(* ===== verification/RbtreeDelete.v ===== *)
(** * Red-black trees: deletion

    [ngx_rbtree_delete]: a node, or the next one in its place, leaves the tree
    (RbtreeSplice.v), and the tree is made balanced again (RbtreeFix.v).  The keys
    that are left stay in order. *)

From Stdlib Require Import Sorting.Sorted.
From stdpp Require Import gmap.
From S2P Require Import Prelude Rbtree RbtreeSpec RbtreeInsert RbtreeFix RbtreeSplice.

#[local] Notation E := RbtreeSpec.E.

(** ** The balance without a node *)

Lemma leave_bal d cs X m km c0 n C :
  bal c0 n (N d cs X m km E) -> hole c0 n C ->
  (cs = true -> exists n', bal false n' X /\ hole false n' C) /\ (cs = false -> exists n', short n' X /\ hole false (S n') C).
Proof.
  intros Hb Hh. apply bal_N_inv in Hb as [-> [(-> & HX & _)|(-> & m' & c1 & c2 & -> & HX & HE)]]; (split; [|]); intros [=].
  - exists n. split; [done|by apply hole_weaken].
  - exists m'. split; [|done]. unfold short. inversion HE; subst. inversion HX; subst; cbn [color blackened]; try done. by eapply bal_B.
Qed.

Lemma hole_relabel d c a k a' k' o ctx cm : forall b n,
  hole b n (cm ++ mk_frame d c a k o :: ctx) -> hole b n (cm ++ mk_frame d c a' k' o :: ctx).
Proof.
  induction cm as [|f cm IH]; intros b n H; cbn [app] in *; inversion H; subst; cbn [f_color f_other] in *;
    solve [by apply hole_R; auto | by eapply hole_B; eauto].
Qed.

(** ** After the node has left *)

Lemma delete_finish t p0 f C X a n cs :
  rep t p0 (f :: C) X -> linked t p0 (f :: C) X -> get a t = Some n -> a ∉ rb_sentinel t :: whole (f :: C) X ->
  (cs = true -> exists n', bal false n' X /\ hole false n' (f :: C)) ->
  (cs = false -> exists n', short n' X /\ hole false (S n') (f :: C)) ->
  exists t' tr' m', (t1 ← delete_clear a t;
      if cs : bool then Some t1
      else '(temp, t) ← delete_loop (S (rb_fuel t1)) (ptr (rb_sentinel t) X) t1; ngx_rbt_black temp t) = Some t' /\
    rep t' p0 [] tr' /\ bal false m' tr' /\ entries tr' = entries (plug (f :: C) X) /\ alters (a :: whole (f :: C) X) t t'.
Proof.
  intros H HL Hn Ha Ht Hf. destruct (delete_clear_rep t p0 (f :: C) X a n H Hn Ha) as (t1 & -> & H1 & Ha1). cbn [mbind option_bind].
  assert (Ha1' : alters (a :: whole (f :: C) X) t t1) by (eapply alters_sub; [exact Ha1|set_solver +]).
  destruct cs.
  - destruct (Ht eq_refl) as (n' & Hb & Hh). destruct (hole_plug _ _ _ _ Hh Hb) as (m' & Hm).
    exists t1, (plug (f :: C) X), m'. split; [done|]. split; [by apply (proj1 (rep_plug t1 p0 (f :: C) X))|]. done.
  - destruct (Hf eq_refl) as (n' & Hs & Hh). rewrite <-(proj1 Ha1).
    assert (HL1 : linked t1 p0 (f :: C) X).
    { eapply linked_alters; [exact H1|exact HL|exact Ha1| |done]. set_solver + Ha. }
    destruct (delete_loop_rep (S (rb_fuel t1)) t1 p0 (f :: C) X n' H1 HL1 Hs Hh) as (t' & tr' & m' & E1 & H' & Hb & He & Ha'); [done| |].
    { pose proof (nodes_enough _ _ _ _ H1) as Hsz. unfold whole in Hsz. rewrite length_app in Hsz. pose proof (ctx_length (f :: C)).
      unfold weight. destruct (color X); lia. }
    exists t', tr', m'. split; [exact E1|]. split; [done|]. split; [done|]. split; [done|].
    eapply alters_trans; [exact Ha1'|]. eapply alters_sub; [exact Ha'|set_solver +].
Qed.

(** The root has at most one child. *)
Lemma delete_root t p0 d c X a k m :
  rep t p0 [] (N d c X a k E) -> bal false m (N d c X a k E) ->
  exists t' m', (t ← ngx_rbt_black (ptr (rb_sentinel t) X) (set_root (ptr (rb_sentinel t) X) t); delete_clear a t) = Some t' /\
    rep t' a [] (blackened X) /\ bal false m' (blackened X) /\ alters (rb_sentinel t :: whole [] (N d c X a k E)) t t'.
Proof.
  intros H Hb. set (s := rb_sentinel t).
  assert (Hg := rep_get _ _ _ _ _ _ _ _ _ H). assert (Hnd := rep_nodup _ _ _ _ H). rewrite addrs_N, app_nil_r in Hnd. cbn [ctx_addrs app] in Hnd.
  assert (H0 : rep (set_root (ptr s X) t) a [] X).
  { destruct H as [_ _ (_ & HX & _)%tree_at_N _ Hbl]. constructor; try done. cbn [ctx_addrs app].
    nodup_facts Hnd. apply NoDup_cons. split; [set_solver|done]. }
  assert (HB : exists t1, ngx_rbt_black (ptr s X) (set_root (ptr s X) t) = Some t1 /\ rep t1 a [] (blackened X) /\ alters (s :: addrs X) t t1).
  { destruct X as [|c1 l1 a1 k1 r1].
    - destruct (rep_black _ _ _ _ H0) as (ns & Hs & Hbs). exists (upd s (set_color false ns) (set_root s t)).
      split; [by apply put_upd|]. split; [|eapply alters_trans; [apply alters_root|apply alters_upd; set_solver +]]. destruct H0. constructor; try done.
      exists (set_color false ns). split; [apply get_upd_eq|done].
    - destruct (put_color Lft _ _ _ _ false _ _ _ _ H0) as (t1 & E1 & H1 & Ha1). exists t1. split; [exact E1|]. split; [exact H1|].
      eapply alters_trans; [apply alters_root|]. eapply alters_sub; [exact Ha1|]. set_solver +. }
  destruct HB as (t1 & -> & H1 & Ha1). cbn [mbind option_bind].
  assert (Hax : a ∉ s :: addrs X) by (fold s in Hnd; nodup_facts Hnd; set_solver).
  destruct (delete_clear_rep t1 a [] (blackened X) a _ H1 (get_alters _ _ _ _ _ Hg Ha1 Hax)) as (t' & E' & H' & Ha').
  { unfold whole. cbn [ctx_addrs app]. rewrite addrs_entries, entries_blackened, <-addrs_entries, (proj1 Ha1). exact Hax. }
  assert (Hb' : exists m', bal false m' (blackened X)).
  { apply bal_N_inv in Hb as [_ [(_ & HX & _)|(_ & m1 & c1 & c2 & _ & HX & _)]]; [|];
      (inversion HX; subst; cbn [blackened]; [exists 0%nat; constructor|..]); eexists; by eapply bal_B. }
  destruct Hb' as (m' & Hm'). exists t', m'. split; [exact E'|]. split; [exact H'|]. split; [exact Hm'|].
  eapply alters_trans; (eapply alters_sub; [eassumption|]); intros z Hz; unfold whole; rewrite addrs_N; fold s; set_solver + Hz.
Qed.

(** ** The whole of it *)

Definition deleted (t : rbtree) (a : Z) (A : list Z) (keys : list (Z * Z)) : Prop :=
  exists t' p0 tr m, ngx_rbtree_delete a t = Some t' /\ rep t' p0 [] tr /\ bal false m tr /\ entries tr = keys /\ alters A t t'.

Lemma addrs_of_N d c x a k y : a ∈ addrs (N d c x a k y).
Proof. rewrite addrs_N. set_solver +. Qed.

Lemma delete_single t p0 ctx m d c X a k :
  rep t p0 ctx (N d c X a k E) -> bal false m (plug ctx (N d c X a k E)) -> delete_subst a t = Some (a, ptr (rb_sentinel t) X) ->
  deleted t a (rb_sentinel t :: whole ctx (N d c X a k E)) (before ctx ++ entries X ++ after ctx).
Proof.
  intros H Hb Es. unfold deleted, ngx_rbtree_delete. rewrite Es. cbn [mbind option_bind]. destruct ctx as [|f C].
  - rewrite (rep_root _ _ _ _ H). cbn [plug]. rewrite ptr_N, Z.eqb_refl.
    destruct (delete_root t p0 d c X a k m H Hb) as (t' & m' & E1 & H1 & Hb1 & Ha1). exists t', a, (blackened X), m'.
    split; [exact E1|]. split; [done|]. split; [done|]. split; [cbn [before after app]; by rewrite app_nil_r, entries_blackened|done].
  - assert (Hne := position_ne _ _ _ _ _ H). rewrite ptr_N in Hne. rewrite (proj2 (Z.eqb_neq _ _) Hne).
    unfold ngx_rbt_is_red. rewrite (rep_get _ _ _ _ _ _ _ _ _ H). cbn [mbind option_bind]. rewrite (proj2 (proj2 (side_fields _ _ _ _ _ _))).
    destruct (unlink_self t p0 f C d c X a k H) as (t1 & -> & H1 & HL1 & Ha1 & Hg1). cbn [mbind option_bind].
    destruct (plug_hole m _ _ Hb) as (c0 & n0 & Hb0 & Hh0). destruct (leave_bal _ _ _ _ _ _ _ _ Hb0 Hh0) as [Ht Hf].
    rewrite (rep_get _ _ _ _ _ _ _ _ _ H) in Hg1.
    assert (Hnd := rep_nodup _ _ _ _ H). rewrite addrs_N, app_nil_r in Hnd.
    destruct (delete_finish t1 p0 f C X a _ c H1 HL1 Hg1) as (t' & tr' & m' & E1 & H' & Hb' & He' & Ha'); [|done|done|].
    { rewrite (proj1 Ha1). unfold whole. nodup_facts Hnd. set_solver. }
    rewrite (proj1 Ha1) in E1. exists t', p0, tr', m'. split; [exact E1|]. split; [done|]. split; [done|].
    split; [by rewrite He', entries_plug|]. eapply alters_trans; [exact Ha1|]. eapply alters_sub; [exact Ha'|].
    intros z Hz. unfold whole in *. rewrite addrs_N. set_solver + Hz.
Qed.

Lemma delete_next t p0 ctx n c l a k cm cs m km rm (r := plug cm (T cs E m km rm)) :
  rep t p0 ctx (T c l a k r) -> bal false n (plug ctx (T c l a k r)) -> lefts cm ->
  delete_subst a t = Some (m, ptr (rb_sentinel t) rm) ->
  deleted t a (rb_sentinel t :: whole ctx (T c l a k r)) (before ctx ++ entries l ++ entries r ++ after ctx).
Proof.
  intros H Hb Hl Es. unfold deleted, ngx_rbtree_delete. rewrite Es. cbn [mbind option_bind].
  set (C0 := cm ++ mk_frame Rgt c a k l :: ctx). set (C := cm ++ mk_frame Rgt c m km l :: ctx).
  assert (H0 : rep t p0 C0 (N Rgt cs rm m km E)) by (apply rep_plug_app, rep_plug1; exact H).
  assert (Hb0 : bal false n (plug C0 (N Rgt cs rm m km E))) by (unfold C0; rewrite plug_app; exact Hb).
  destruct (unlink_next t p0 ctx c l a k cm cs m km rm H) as (t1 & na & E1 & H1 & HL1 & Ha1 & Hg1). fold C in H1, HL1. fold r in Ha1.
  assert (Hm : m <> rb_root t /\ exists f C', C0 = f :: C').
  { unfold C0 in *. destruct cm as [|f cm]; cbn [app] in *; (split; [|eauto]); exact (position_ne _ _ _ _ _ H0). }
  destruct Hm as (Hne & _). rewrite (proj2 (Z.eqb_neq _ _) Hne). unfold ngx_rbt_is_red.
  rewrite (rep_get _ _ _ _ _ _ _ _ _ H0). cbn [mbind option_bind]. rewrite (proj2 (proj2 (side_fields _ _ _ _ _ _))).
  rewrite E1. cbn [mbind option_bind].
  destruct (plug_hole n _ _ Hb0) as (c0 & n0 & Hb1 & Hh0). apply (hole_relabel Rgt c a k m km l ctx cm) in Hh0. fold C in Hh0.
  destruct (leave_bal _ _ _ _ _ _ _ _ Hb1 Hh0) as [Ht Hf].
  assert (Hw : whole ctx (T c l a k r) ≡ₚ a :: whole C rm).
  { unfold whole. rewrite <-(addrs_plug C), <-(addrs_plug ctx). unfold C, r. rewrite plug_app. cbn [plug]. unfold plug1.
    cbn [f_side f_color f_addr f_key f_other N]. rewrite !addrs_plug. cbn [addrs]. rewrite !addrs_plug. cbn [addrs]. solve_Permutation. }
  assert (Hnd := rep_nodup _ _ _ _ H). change (NoDup (rb_sentinel t :: whole ctx (T c l a k r))) in Hnd. rewrite Hw in Hnd.
  assert (Hne0 : exists f C', C = f :: C') by (unfold C; destruct cm; eauto). destruct Hne0 as (f & C' & EC). rewrite EC in *.
  destruct (delete_finish t1 p0 f C' rm a na cs H1 HL1 Hg1) as (t' & tr' & m' & E2 & H' & Hb' & He' & Ha'); [|done|done|].
  { rewrite (proj1 Ha1). rewrite Permutation_swap in Hnd. apply NoDup_cons in Hnd as [Hnd _]. exact Hnd. }
  rewrite (proj1 Ha1) in E2. exists t', p0, tr', m'. split; [exact E2|]. split; [done|]. split; [done|]. split.
  - rewrite He', <-EC. unfold C, r. rewrite plug_app, !entries_plug. cbn [before after f_side f_color f_addr f_key f_other entries].
    rewrite (before_lefts cm Hl). cbn [app]. by rewrite <-!app_assoc.
  - eapply alters_trans; [exact Ha1|]. eapply alters_sub; [exact Ha'|]. intros z Hz. rewrite elem_of_cons, Hw. by right.
Qed.

Lemma delete_rep t p0 ctx n c l a k r :
  rep t p0 ctx (T c l a k r) -> bal false n (plug ctx (T c l a k r)) ->
  deleted t a (rb_sentinel t :: whole ctx (T c l a k r)) (before ctx ++ entries l ++ entries r ++ after ctx).
Proof.
  intros H Hb. assert (Hg := rep_get t p0 ctx Lft c l a k r H). set (s := rb_sentinel t) in *.
  assert (Hptr : forall x, (forall z, z ∈ addrs x -> z ∈ whole ctx (T c l a k r)) -> (ptr s x =? s) = if x is E then true else false).
  { intros [|c1 l1 a1 k1 r1] Hx; [apply Z.eqb_refl|]. apply Z.eqb_neq. cbn [ptr]. intros ->. apply (rep_sentinel _ _ _ _ H).
    apply Hx. cbn [addrs]. set_solver +. }
  assert (Hl := Hptr l ltac:(unfold whole; cbn [addrs]; set_solver +)).
  assert (Hr := Hptr r ltac:(unfold whole; cbn [addrs]; set_solver +)).
  assert (Es : delete_subst a t =
    if ptr s l =? s then Some (a, ptr s r) else if ptr s r =? s then Some (a, ptr s l)
    else subst ← ngx_rbtree_min (ptr s r) t; x ← get subst t; Some (subst, if negb (n_left x =? s) then n_left x else n_right x)).
  { unfold delete_subst. by rewrite Hg. }
  rewrite Hl, Hr in Es. destruct l as [|cl ll al kl rl].
  - exact (delete_single t p0 ctx n Rgt c r a k H Hb Es).
  - destruct r as [|cr lr ar kr rr].
    + exact (delete_single t p0 ctx n Lft c _ a k H Hb Es).
    + set (l := T cl ll al kl rl) in *.
      assert (Hrr : rep t p0 (mk_frame Rgt c a k l :: ctx) (T cr lr ar kr rr)) by by apply rep_plug1.
      destruct (min_loop_rep (rb_fuel t) t p0 _ _ _ _ _ _ Hrr) as (cm & cs & m & km & rm & Eq & Hlm & Em).
      { pose proof (nodes_enough _ _ _ _ Hrr) as Hsz. unfold whole in Hsz. rewrite length_app in Hsz. pose proof (depth_addrs (T cr lr ar kr rr)). lia. }
      cbn [ptr] in Es. unfold ngx_rbtree_min in Es. rewrite Em in Es. cbn [mbind option_bind] in Es. rewrite Eq in *.
      assert (H0 : rep t p0 (cm ++ mk_frame Rgt c a k l :: ctx) (N Rgt cs rm m km E)) by (apply rep_plug_app, rep_plug1; exact H).
      rewrite (rep_get _ _ _ _ _ _ _ _ _ H0) in Es. cbn [mbind option_bind mk_side n_left n_right ptr] in Es. fold s in Es.
      rewrite Z.eqb_refl in Es. by apply (delete_next t p0 ctx n c l a k cm cs m km rm).
Qed.

(** ** The tree *)

Lemma entry_position x tr : x ∈ entries tr -> exists ctx c l r, tr = plug ctx (T c l (snd x) (fst x) r).
Proof.
  induction tr as [|c l IHl a k r IHr]; cbn [entries]; [set_solver|]. rewrite elem_of_app, elem_of_cons.
  intros [Hx|[-> |Hx]].
  - destruct (IHl Hx) as (ctx & c' & l' & r' & ->). exists (ctx ++ [mk_frame Lft c a k r]), c', l', r'. by rewrite plug_app.
  - by exists [], c, l, r.
  - destruct (IHr Hx) as (ctx & c' & l' & r' & ->). exists (ctx ++ [mk_frame Rgt c a k l]), c', l', r'. by rewrite plug_app.
Qed.

Lemma pivot_eq {A} (b b' : list A) x a a' : b ++ x :: a = b' ++ x :: a' -> NoDup (b' ++ x :: a') -> b = b' /\ a = a'.
Proof.
  revert b'. induction b as [|y b IH]; intros [|y' b'] Heq Hnd; cbn [app] in *; [by injection Heq| | |].
  - injection Heq as -> ->. apply NoDup_cons in Hnd as [Hnd _]. set_solver.
  - injection Heq as -> <-. apply NoDup_cons in Hnd as [Hnd _]. set_solver.
  - injection Heq as -> Heq. apply NoDup_cons in Hnd as [_ Hnd]. destruct (IH b' Heq Hnd) as [-> ->]. done.
Qed.

Lemma delete_shape t es1 k a es2 :
  tree_of t (es1 ++ (k, a) :: es2) ->
  exists t', ngx_rbtree_delete a t = Some t' /\ tree_of t' (es1 ++ es2) /\
    alters (rb_sentinel t :: map snd (es1 ++ (k, a) :: es2)) t t'.
Proof.
  intros (p0 & tr & m & H & Hb & He).
  destruct (entry_position (k, a) tr) as (ctx & c & l & r & ->); [rewrite He; set_solver +|]. cbn [fst snd] in *.
  assert (Hnd := rep_nodup _ _ _ _ H). cbn [ctx_addrs app] in Hnd. apply NoDup_cons in Hnd as [_ Hnd].
  rewrite addrs_entries, He in Hnd. assert (HndL := NoDup_fmap_1 snd _ Hnd). apply rep_plug in H.
  assert (Hw : whole ctx (T c l a k r) ≡ₚ map snd (es1 ++ (k, a) :: es2)).
  { unfold whole. by rewrite <-addrs_plug, addrs_entries, He. }
  rewrite entries_plug in He. cbn [entries] in He.
  destruct (pivot_eq (before ctx ++ entries l) es1 (k, a) (entries r ++ after ctx) es2) as [E1 E2]; [|done|].
  { rewrite <-He, <-!app_assoc. done. }
  destruct (delete_rep t p0 ctx m c l a k r H Hb) as (t' & p0' & tr' & m' & E' & H' & Hb' & He' & Ha').
  exists t'. split; [exact E'|]. split; [|by rewrite Hw in Ha'].
  exists p0', tr', m'. split; [done|]. split; [done|]. by rewrite He', <-E1, <-E2, <-app_assoc.
Qed.

Section Order.
Context {lt : Z -> Z -> bool} {valid : Z -> Prop} {rank : Z -> Z} `{!Ordered lt valid rank}.

Lemma sorted_remove (b : list (Z * Z)) x a :
  StronglySorted (key_le (rank := rank)) (b ++ x :: a) -> StronglySorted (key_le (rank := rank)) (b ++ a).
Proof.
  induction b as [|y b IH]; cbn [app]; intros H; apply StronglySorted_inv in H as [H Hy]; [done|].
  constructor; [by apply IH|]. rewrite Forall_app, Forall_cons in Hy. apply Forall_app. tauto.
Qed.

Lemma rbtree_delete_spec t es1 k a es2 :
  is_rbtree (rank := rank) (valid := valid) t (es1 ++ (k, a) :: es2) ->
  exists t', ngx_rbtree_delete a t = Some t' /\ is_rbtree (rank := rank) (valid := valid) t' (es1 ++ es2) /\
    alters (rb_sentinel t :: map snd (es1 ++ (k, a) :: es2)) t t'.
Proof.
  intros (H & Hs & Hv). destruct (delete_shape t es1 k a es2 H) as (t' & E' & H' & Ha). exists t'. split; [exact E'|].
  split; [|exact Ha]. split; [exact H'|]. split; [by eapply sorted_remove|].
  rewrite Forall_app, Forall_cons in Hv. apply Forall_app. tauto.
Qed.

End Order.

■ Assignment ■
Everything from the line with "(inversion HX; subst;" through the line with "intros H Hb Es." in the listing above must be retyped exactly, with nothing added.

■ Answer below ■
      (inversion HX; subst; cbn [blackened]; [exists 0%nat; constructor|..]); eexists; by eapply bal_B. }
  destruct Hb' as (m' & Hm'). exists t', m'. split; [exact E'|]. split; [exact H'|]. split; [exact Hm'|].
  eapply alters_trans; (eapply alters_sub; [eassumption|]); intros z Hz; unfold whole; rewrite addrs_N; fold s; set_solver + Hz.
Qed.

(** ** The whole of it *)

Definition deleted (t : rbtree) (a : Z) (A : list Z) (keys : list (Z * Z)) : Prop :=
  exists t' p0 tr m, ngx_rbtree_delete a t = Some t' /\ rep t' p0 [] tr /\ bal false m tr /\ entries tr = keys /\ alters A t t'.

Lemma addrs_of_N d c x a k y : a ∈ addrs (N d c x a k y).
Proof. rewrite addrs_N. set_solver +. Qed.

Lemma delete_single t p0 ctx m d c X a k :
  rep t p0 ctx (N d c X a k E) -> bal false m (plug ctx (N d c X a k E)) -> delete_subst a t = Some (a, ptr (rb_sentinel t) X) ->
  deleted t a (rb_sentinel t :: whole ctx (N d c X a k E)) (before ctx ++ entries X ++ after ctx).
Proof.
  intros H Hb Es. unfold deleted, ngx_rbtree_delete. rewrite Es. cbn [mbind option_bind]. destruct ctx as [|f C].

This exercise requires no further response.